(Data entries)
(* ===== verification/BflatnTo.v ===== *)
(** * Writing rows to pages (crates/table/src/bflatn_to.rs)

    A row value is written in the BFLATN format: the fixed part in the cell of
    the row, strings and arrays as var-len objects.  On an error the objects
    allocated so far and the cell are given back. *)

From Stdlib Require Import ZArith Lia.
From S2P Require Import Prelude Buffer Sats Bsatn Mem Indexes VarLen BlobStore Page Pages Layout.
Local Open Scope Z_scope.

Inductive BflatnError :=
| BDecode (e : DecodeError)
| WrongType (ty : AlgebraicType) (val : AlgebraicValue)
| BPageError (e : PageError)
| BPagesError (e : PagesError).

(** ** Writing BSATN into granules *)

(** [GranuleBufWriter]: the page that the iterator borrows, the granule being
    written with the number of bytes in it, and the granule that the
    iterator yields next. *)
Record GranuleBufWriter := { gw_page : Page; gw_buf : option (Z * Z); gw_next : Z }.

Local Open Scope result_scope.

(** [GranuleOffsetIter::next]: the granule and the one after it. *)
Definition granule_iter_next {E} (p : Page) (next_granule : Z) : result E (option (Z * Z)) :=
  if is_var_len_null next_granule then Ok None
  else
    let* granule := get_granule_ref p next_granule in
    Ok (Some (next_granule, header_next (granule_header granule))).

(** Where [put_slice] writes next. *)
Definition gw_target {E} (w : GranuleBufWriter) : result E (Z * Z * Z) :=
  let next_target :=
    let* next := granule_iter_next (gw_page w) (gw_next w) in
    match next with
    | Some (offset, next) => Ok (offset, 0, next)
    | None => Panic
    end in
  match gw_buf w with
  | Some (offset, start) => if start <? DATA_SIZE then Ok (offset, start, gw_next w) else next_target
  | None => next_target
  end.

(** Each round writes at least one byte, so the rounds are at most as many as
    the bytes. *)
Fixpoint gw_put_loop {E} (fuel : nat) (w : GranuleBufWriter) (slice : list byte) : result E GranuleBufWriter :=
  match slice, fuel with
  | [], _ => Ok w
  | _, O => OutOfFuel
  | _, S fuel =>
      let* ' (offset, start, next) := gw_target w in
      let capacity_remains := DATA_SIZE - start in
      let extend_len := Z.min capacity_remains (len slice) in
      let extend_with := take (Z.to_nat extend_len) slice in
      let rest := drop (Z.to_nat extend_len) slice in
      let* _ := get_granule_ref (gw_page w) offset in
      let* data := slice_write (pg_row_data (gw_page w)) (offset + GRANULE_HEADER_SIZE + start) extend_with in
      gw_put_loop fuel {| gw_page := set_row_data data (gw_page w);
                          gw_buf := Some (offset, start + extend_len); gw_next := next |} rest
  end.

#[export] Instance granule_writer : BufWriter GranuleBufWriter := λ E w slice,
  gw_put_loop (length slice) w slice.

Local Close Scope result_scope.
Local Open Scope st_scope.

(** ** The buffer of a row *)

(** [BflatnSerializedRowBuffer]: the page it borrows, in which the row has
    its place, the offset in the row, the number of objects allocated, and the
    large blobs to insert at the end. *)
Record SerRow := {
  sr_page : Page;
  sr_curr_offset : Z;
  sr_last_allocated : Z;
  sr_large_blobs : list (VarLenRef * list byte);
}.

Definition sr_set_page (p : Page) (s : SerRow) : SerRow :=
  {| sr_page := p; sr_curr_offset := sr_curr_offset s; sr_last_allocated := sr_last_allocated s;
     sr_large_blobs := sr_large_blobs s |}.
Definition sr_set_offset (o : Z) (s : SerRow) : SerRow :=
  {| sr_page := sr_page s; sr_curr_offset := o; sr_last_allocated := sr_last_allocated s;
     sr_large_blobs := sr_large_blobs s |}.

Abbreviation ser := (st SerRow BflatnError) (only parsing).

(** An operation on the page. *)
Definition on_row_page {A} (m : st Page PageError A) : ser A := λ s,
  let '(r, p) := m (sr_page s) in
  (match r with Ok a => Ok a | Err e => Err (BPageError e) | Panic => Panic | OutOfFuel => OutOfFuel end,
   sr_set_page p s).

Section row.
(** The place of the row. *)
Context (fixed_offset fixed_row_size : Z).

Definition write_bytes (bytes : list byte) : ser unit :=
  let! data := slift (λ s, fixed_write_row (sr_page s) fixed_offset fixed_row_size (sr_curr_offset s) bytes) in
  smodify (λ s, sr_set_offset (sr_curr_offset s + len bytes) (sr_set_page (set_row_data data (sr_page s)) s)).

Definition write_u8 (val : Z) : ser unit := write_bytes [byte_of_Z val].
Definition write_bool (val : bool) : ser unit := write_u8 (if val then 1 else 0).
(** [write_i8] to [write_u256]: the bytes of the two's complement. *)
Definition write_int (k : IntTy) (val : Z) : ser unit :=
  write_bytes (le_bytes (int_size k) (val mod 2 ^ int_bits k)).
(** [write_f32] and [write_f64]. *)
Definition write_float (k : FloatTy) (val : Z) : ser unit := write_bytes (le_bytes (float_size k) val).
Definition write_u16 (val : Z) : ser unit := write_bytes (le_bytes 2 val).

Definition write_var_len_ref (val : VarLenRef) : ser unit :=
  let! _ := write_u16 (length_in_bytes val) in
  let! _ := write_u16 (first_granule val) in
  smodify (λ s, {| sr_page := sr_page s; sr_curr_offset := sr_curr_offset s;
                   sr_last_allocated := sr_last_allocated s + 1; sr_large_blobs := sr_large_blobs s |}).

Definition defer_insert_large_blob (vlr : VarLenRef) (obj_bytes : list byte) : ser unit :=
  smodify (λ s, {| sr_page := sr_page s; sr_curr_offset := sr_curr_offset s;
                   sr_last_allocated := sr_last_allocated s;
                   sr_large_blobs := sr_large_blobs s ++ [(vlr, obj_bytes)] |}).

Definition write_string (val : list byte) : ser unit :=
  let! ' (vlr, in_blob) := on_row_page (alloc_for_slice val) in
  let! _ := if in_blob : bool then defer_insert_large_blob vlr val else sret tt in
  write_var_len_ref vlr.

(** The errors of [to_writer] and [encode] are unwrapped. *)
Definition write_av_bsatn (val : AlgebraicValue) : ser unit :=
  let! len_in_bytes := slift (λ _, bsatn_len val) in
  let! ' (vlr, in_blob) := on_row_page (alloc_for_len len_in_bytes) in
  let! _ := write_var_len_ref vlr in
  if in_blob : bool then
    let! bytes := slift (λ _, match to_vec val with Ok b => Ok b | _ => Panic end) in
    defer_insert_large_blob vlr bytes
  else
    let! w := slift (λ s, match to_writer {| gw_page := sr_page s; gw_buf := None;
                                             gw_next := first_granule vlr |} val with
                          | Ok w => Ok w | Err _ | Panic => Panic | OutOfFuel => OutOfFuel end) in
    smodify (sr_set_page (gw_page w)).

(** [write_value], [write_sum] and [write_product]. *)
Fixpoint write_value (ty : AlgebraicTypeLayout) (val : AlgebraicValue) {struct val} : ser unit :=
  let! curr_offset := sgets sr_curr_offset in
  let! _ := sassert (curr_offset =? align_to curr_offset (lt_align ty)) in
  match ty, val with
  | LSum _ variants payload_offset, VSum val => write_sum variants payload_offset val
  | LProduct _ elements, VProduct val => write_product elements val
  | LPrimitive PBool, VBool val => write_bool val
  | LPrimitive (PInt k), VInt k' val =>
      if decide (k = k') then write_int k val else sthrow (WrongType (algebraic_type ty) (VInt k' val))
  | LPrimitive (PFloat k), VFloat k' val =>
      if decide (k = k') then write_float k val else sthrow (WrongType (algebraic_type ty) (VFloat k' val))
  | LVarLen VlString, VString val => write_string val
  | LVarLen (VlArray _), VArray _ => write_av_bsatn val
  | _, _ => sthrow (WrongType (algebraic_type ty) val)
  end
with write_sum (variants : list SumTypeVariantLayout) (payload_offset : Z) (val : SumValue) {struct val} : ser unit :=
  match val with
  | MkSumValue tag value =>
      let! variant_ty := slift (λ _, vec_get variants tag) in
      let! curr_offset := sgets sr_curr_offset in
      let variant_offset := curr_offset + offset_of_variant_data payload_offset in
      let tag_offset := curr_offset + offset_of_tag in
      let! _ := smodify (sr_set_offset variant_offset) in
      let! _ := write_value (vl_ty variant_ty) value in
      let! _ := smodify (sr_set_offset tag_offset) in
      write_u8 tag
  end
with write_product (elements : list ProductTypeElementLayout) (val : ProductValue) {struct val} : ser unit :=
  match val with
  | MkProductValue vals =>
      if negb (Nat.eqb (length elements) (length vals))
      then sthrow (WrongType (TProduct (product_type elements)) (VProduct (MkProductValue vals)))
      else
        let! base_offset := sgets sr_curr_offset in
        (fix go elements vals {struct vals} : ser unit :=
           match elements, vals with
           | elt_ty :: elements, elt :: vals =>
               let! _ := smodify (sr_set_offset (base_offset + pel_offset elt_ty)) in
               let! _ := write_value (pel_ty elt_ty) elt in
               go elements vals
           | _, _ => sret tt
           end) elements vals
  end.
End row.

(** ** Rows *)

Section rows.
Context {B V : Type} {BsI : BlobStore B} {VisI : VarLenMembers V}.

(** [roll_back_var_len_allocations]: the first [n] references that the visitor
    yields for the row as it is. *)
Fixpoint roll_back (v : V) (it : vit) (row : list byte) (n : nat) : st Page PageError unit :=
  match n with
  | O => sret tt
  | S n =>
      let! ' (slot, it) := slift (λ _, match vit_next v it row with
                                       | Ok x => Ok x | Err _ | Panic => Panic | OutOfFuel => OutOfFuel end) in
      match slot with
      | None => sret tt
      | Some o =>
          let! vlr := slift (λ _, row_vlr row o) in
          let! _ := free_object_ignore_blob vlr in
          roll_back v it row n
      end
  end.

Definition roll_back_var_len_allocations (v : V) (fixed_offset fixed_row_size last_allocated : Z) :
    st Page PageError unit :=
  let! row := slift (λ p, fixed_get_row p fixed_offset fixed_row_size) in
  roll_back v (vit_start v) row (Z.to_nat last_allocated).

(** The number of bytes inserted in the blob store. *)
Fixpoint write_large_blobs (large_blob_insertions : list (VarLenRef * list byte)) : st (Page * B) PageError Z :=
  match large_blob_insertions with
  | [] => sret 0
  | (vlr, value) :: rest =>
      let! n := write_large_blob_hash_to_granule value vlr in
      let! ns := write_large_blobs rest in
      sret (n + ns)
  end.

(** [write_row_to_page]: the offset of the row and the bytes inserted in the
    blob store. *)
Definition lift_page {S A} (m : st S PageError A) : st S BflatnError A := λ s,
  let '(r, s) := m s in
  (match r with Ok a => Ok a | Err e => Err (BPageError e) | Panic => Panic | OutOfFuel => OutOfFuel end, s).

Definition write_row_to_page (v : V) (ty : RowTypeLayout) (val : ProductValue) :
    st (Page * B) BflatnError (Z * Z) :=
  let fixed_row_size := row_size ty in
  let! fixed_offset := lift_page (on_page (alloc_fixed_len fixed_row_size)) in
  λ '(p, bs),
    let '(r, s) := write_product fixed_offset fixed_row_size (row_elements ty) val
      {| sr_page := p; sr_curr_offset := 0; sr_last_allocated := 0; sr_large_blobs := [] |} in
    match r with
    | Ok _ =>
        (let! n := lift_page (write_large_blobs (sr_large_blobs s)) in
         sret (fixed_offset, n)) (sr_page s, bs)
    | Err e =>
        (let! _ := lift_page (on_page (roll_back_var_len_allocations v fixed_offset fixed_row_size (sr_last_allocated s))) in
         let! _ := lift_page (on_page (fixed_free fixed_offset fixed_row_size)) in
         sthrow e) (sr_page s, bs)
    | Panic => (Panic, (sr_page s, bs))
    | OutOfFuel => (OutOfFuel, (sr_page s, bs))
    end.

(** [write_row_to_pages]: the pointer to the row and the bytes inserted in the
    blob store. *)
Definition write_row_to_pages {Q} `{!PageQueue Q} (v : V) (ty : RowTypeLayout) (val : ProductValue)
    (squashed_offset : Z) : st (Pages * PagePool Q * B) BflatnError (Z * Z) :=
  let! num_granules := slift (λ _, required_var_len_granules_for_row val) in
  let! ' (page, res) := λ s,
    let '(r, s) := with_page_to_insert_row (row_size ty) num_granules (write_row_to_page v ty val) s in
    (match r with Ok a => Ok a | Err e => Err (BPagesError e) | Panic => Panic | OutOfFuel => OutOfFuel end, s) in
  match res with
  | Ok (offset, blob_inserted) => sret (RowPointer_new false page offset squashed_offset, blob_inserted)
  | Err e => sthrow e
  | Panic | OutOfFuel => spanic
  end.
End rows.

[What the task asks]: Starting with the line above that holds "let fixed_row_size := row_size ty in" and stopping with the line that holds "(squashed_offset : Z)", reproduce each line exactly, omitting all other lines.

[Problem solution]:
  let fixed_row_size := row_size ty in
  let! fixed_offset := lift_page (on_page (alloc_fixed_len fixed_row_size)) in
  λ '(p, bs),
    let '(r, s) := write_product fixed_offset fixed_row_size (row_elements ty) val
      {| sr_page := p; sr_curr_offset := 0; sr_last_allocated := 0; sr_large_blobs := [] |} in
    match r with
    | Ok _ =>
        (let! n := lift_page (write_large_blobs (sr_large_blobs s)) in
         sret (fixed_offset, n)) (sr_page s, bs)
    | Err e =>
        (let! _ := lift_page (on_page (roll_back_var_len_allocations v fixed_offset fixed_row_size (sr_last_allocated s))) in
         let! _ := lift_page (on_page (fixed_free fixed_offset fixed_row_size)) in
         sthrow e) (sr_page s, bs)
    | Panic => (Panic, (sr_page s, bs))
    | OutOfFuel => (OutOfFuel, (sr_page s, bs))
    end.

(** [write_row_to_pages]: the pointer to the row and the bytes inserted in the
    blob store. *)
Definition write_row_to_pages {Q} `{!PageQueue Q} (v : V) (ty : RowTypeLayout) (val : ProductValue)
    (squashed_offset : Z) : st (Pages * PagePool Q * B) BflatnError (Z * Z) :=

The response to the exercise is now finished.